What is distracted driving and what can be done to prevent it?

Most people are familiar with the dangers and potential auto accident risks associated with drunk driving, aggressive driving and drowsy driving. The term “distracted driving” and the risks it poses are considered relatively new.

According to Distraction.gov, distracted driving is “any activity that could divert a person’s attention away from the primary task of driving.” This means any time a driver’s eyes come off the road, hands come off the wheel or mind is off the task of operating a vehicle, it is a distraction which could lead to an accident, causing serious or fatal injuries.

Before we owned smart phones connected to the Internet, drivers didn’t think twice about keeping their full attention on the task of driving. Today, the constant texting behind the wheel by many drivers means all travelers are facing a dramatically increased risk of injury or death as a result of distracted driving.
Texting While Driving is Distracted Driving

DISTRACTED DRIVING STATISTICS

Statistics from the Official U.S. Government Website for Distracted Driving reveal that in 2013, 3,154 people lost their lives and another 424,000 suffered injury in accidents and collisions involving distracted drivers. Younger drivers in their 20s allegedly accounted for 27 percent of the distracted drivers involved in fatal crashes that year. That number is not surprising considering how much time young adults spend talking, texting, and using their cell phones.

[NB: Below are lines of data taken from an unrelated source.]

(* ===== verification/ConstellationServer.v ===== *)
(** * constellation: the HTTP server (constellation/src/server)

    The handlers over any store with the [LinkReader] interface: query
    validation, opaque cursors, status codes, content negotiation.  Routing,
    query strings, templates and JSON are axum's, serde's and askama's: their
    parts in a handler are parameters. *)

From S2P Require Import Prelude RustStr Bytes LinksDid LinksAtUri.
From S2P Require Import LinksRecord RocksApi ConstellationTypes ConstellationMem ConstellationRocks.
From S2P Require Import ConstellationSim ConstellationContract.

Module Server.

Definition DEFAULT_CURSOR_LIMIT : N := 16.
Definition DEFAULT_CURSOR_LIMIT_MAX : N := 100.
Definition INDEX_BEGAN_AT_TS : N := 1738083600.

Definition BAD_REQUEST : N := 400.
Definition INTERNAL_SERVER_ERROR : N := 500.

(** How a handler fails: with a status code, or by a panic of the store. *)
Inductive HandlerFailure : Type :=
  | Status (code : N)
  | Panicked (msg : string).

Abbreviation HandlerResult := (result HandlerFailure).

(** [.map_err(|_| http::StatusCode::INTERNAL_SERVER_ERROR)]; a panic unwinds. *)
Definition map_err_500 {A} (r : StoreResult A) : HandlerResult A :=
  match r with
  | Ok a => Ok a
  | Err (Panic msg) => Err (Panicked msg)
  | Err (Bail _) | Err Undecodable => Err (Status INTERNAL_SERVER_ERROR)
  end.

(** ** acceptable.rs *)

Inductive MediaType : Type := APPLICATION_JSON | TEXT_HTML.

Inductive Response (T : Type) : Type :=
  | Html (content : string)
  | Json (thing : T)
  | RenderFailed.
Arguments Html {T} _.
Arguments Json {T} _.
Arguments RenderFailed {T}.

(** The third-party pieces: the [Accept] header and its negotiation over the
    available types, and template rendering. *)
Class Web := {
  Accept : Type;
  negotiate : Accept → option MediaType;
  render : ∀ {T : Type}, T → option string
}.

Section Handlers.
Context `{Web}.

Definition acceptable {T} (accept : option Accept) (thing : T) : Response T :=
  match accept with
  | Some accepting =>
      match negotiate accepting with
      | Some TEXT_HTML =>
          match render thing with
          | Some content => Html content
          | None => RenderFailed
          end
      | _ => Json thing
      end
  | None => Json thing
  end.

(** ** Cursors *)

Record ApiCursor : Type := mkApiCursor {
  ac_version : N * N;
  ac_next : N
}.

(** [OpaqueApiCursor]: the bytes behind the hex of the query string. *)
Context `{Codec ApiCursor}.

Definition api_cursor_try_from (item : string) : option ApiCursor := de item.
Definition opaque_from (item : ApiCursor) : string := ser item.

(** ** Handlers *)

Record HelloReponse : Type := mkHello { help : string; days_indexed : N; stats : StorageStats }.

Definition HELP : string :=
  "open this URL in a web browser (or request with Accept: text/html) for information about this API.".

(** [now]: seconds since the epoch. *)
Definition hello {St} `{LinkReader St} (accept : option Accept) (store : St) (now : N)
    : HandlerResult (Response HelloReponse) :=
  stats ←? map_err_500 (get_stats store);
  if (now <? INDEX_BEGAN_AT_TS)%N then Err (Status INTERNAL_SERVER_ERROR)
  else Ok (acceptable accept (mkHello HELP ((now - INDEX_BEGAN_AT_TS) / 86400) stats)).

Record GetLinksCountQuery : Type := mkCountQuery { cq_target : string; cq_collection : string; cq_path : string }.
Record GetLinksCountResponse : Type := mkCountResponse { cr_total : N; cr_query : GetLinksCountQuery }.

Definition count_links {St} `{LinkReader St} (accept : option Accept) (query : GetLinksCountQuery) (store : St)
    : HandlerResult (Response GetLinksCountResponse) :=
  total ←? map_err_500 (get_count store (cq_target query) (cq_collection query) (cq_path query));
  Ok (acceptable accept (mkCountResponse total query)).

Definition count_distinct_dids {St} `{LinkReader St} (accept : option Accept) (query : GetLinksCountQuery) (store : St)
    : HandlerResult (Response GetLinksCountResponse) :=
  total ←? map_err_500 (get_distinct_did_count store (cq_target query) (cq_collection query) (cq_path query));
  Ok (acceptable accept (mkCountResponse total query)).

Record GetLinkItemsQuery : Type := mkItemsQuery {
  iq_target : string;
  iq_collection : string;
  iq_path : string;
  iq_cursor : option string;
  iq_limit : option N
}.

Record ItemsResponse (T : Type) : Type := mkItemsResponse {
  ir_total : N;
  ir_items : list T;
  ir_cursor : option string;
  ir_query : GetLinkItemsQuery
}.
#[global] Arguments mkItemsResponse {T} _ _ _ _.
#[global] Arguments ir_total {T} _.
#[global] Arguments ir_items {T} _.
#[global] Arguments ir_cursor {T} _.
#[global] Arguments ir_query {T} _.

(** The cursor of the query, decoded. *)
Definition query_until (query : GetLinkItemsQuery) : HandlerResult (option N) :=
  match iq_cursor query with
  | None => Ok None
  | Some oc =>
      match api_cursor_try_from oc with
      | Some c => Ok (Some (ac_next c))
      | None => Err (Status BAD_REQUEST)
      end
  end.

Definition next_cursor {T} (paged : PagedAppendingCollection T) : option string :=
  (λ n, opaque_from (mkApiCursor (version paged) n)) <$> next paged.

Definition get_links_handler {St} `{LinkReader St} (accept : option Accept) (query : GetLinkItemsQuery) (store : St)
    : HandlerResult (Response (ItemsResponse RecordId)) :=
  cur ←? query_until query;
  let limit := default DEFAULT_CURSOR_LIMIT (iq_limit query) in
  if (DEFAULT_CURSOR_LIMIT_MAX <? limit)%N then Err (Status BAD_REQUEST)
  else
    paged ←? map_err_500 (get_links store (iq_target query) (iq_collection query) (iq_path query) limit cur);
    Ok (acceptable accept (mkItemsResponse (total paged) (items paged) (next_cursor paged) query)).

An even more frightening statistic is that the government reports close to 660,000 people are driving while texting, using their cell phone or controlling an electronic device at any given moment during daylight hours. It only takes about five seconds for a car to go the length of a football field when traveling at 55 mph. That is also the average time a person’s eyes are off the road while texting.
Navigation System

WAYS A DRIVER CAN BECOME DISTRACTED

Drivers can be distracted by any number of activities or objects. Some of the more common ways for a driver to become distracted include:

  • Hand-held use of a cell phone or smartphone to send or receive text messages, make or receive calls, read or send emails, use apps or post to social media
  • Hands-free calling, either through a cell phone or vehicle-enabled device
  • Talking or interaction with other passengers
  • Eating or drinking
  • Tending to personal grooming
  • Use of an in-vehicle navigation system
  • Programming or adjusting the radio, CD player, MP3 player, or DVD player
  • Attempting to use in-vehicle device in which the driver has no familiarity
  • Watching a video
  • Reading or trying to decipher directions on a map
  • People, objects or events outside the vehicle
  • Smoking
  • Trying to find a business or place
  • Moving objects instead the vehicle, such as pets, insects or bugs
  • Reaching for objects
  • Daydreaming

Foggy Distracted Drive

THE IMPACT FOCUS HAS ON ACCIDENT PREVENTION

Drivers need to have their full, undivided attention on the task of driving from the moment they get behind the wheel of any motor vehicle. Individuals who have other activities or actions which pull their focus off the task of driving should do these activities prior to leaving or after arriving at their intended destination – or pull over. Your safety and security, as well as the safety and security of your passengers and others traveling along Louisiana state roads and highways depend on your ability to avoid driver distractions.

The following are a few of the tips AAA and other companies offer to help driver avoid unnecessary distractions while behind the wheel:

  • If you do not want to turn your cell phone off, download an app that will block texts and calls while you are driving
  • Remind passengers that you need to focus on driving and get their help eliminating distractions
  • Be sure to get children, pets and any loose objects properly secured before you leave
  • If children or pets do need attention along the way, pull over to a place where you can safely stop, exit your vehicle and tend to their needs
  • Eat before you leave or once you arrive
  • If you need a drink, get one with a lid and straw to minimize the risk of spills
  • Tend to all personal grooming at home or upon arrival

If you make the commitment to stay alert and focus your attention on the road, you can substantially reduce the risk of being involved in a serious or fatal vehicle-related accident. When driving, your safety and the safety of others takes priority.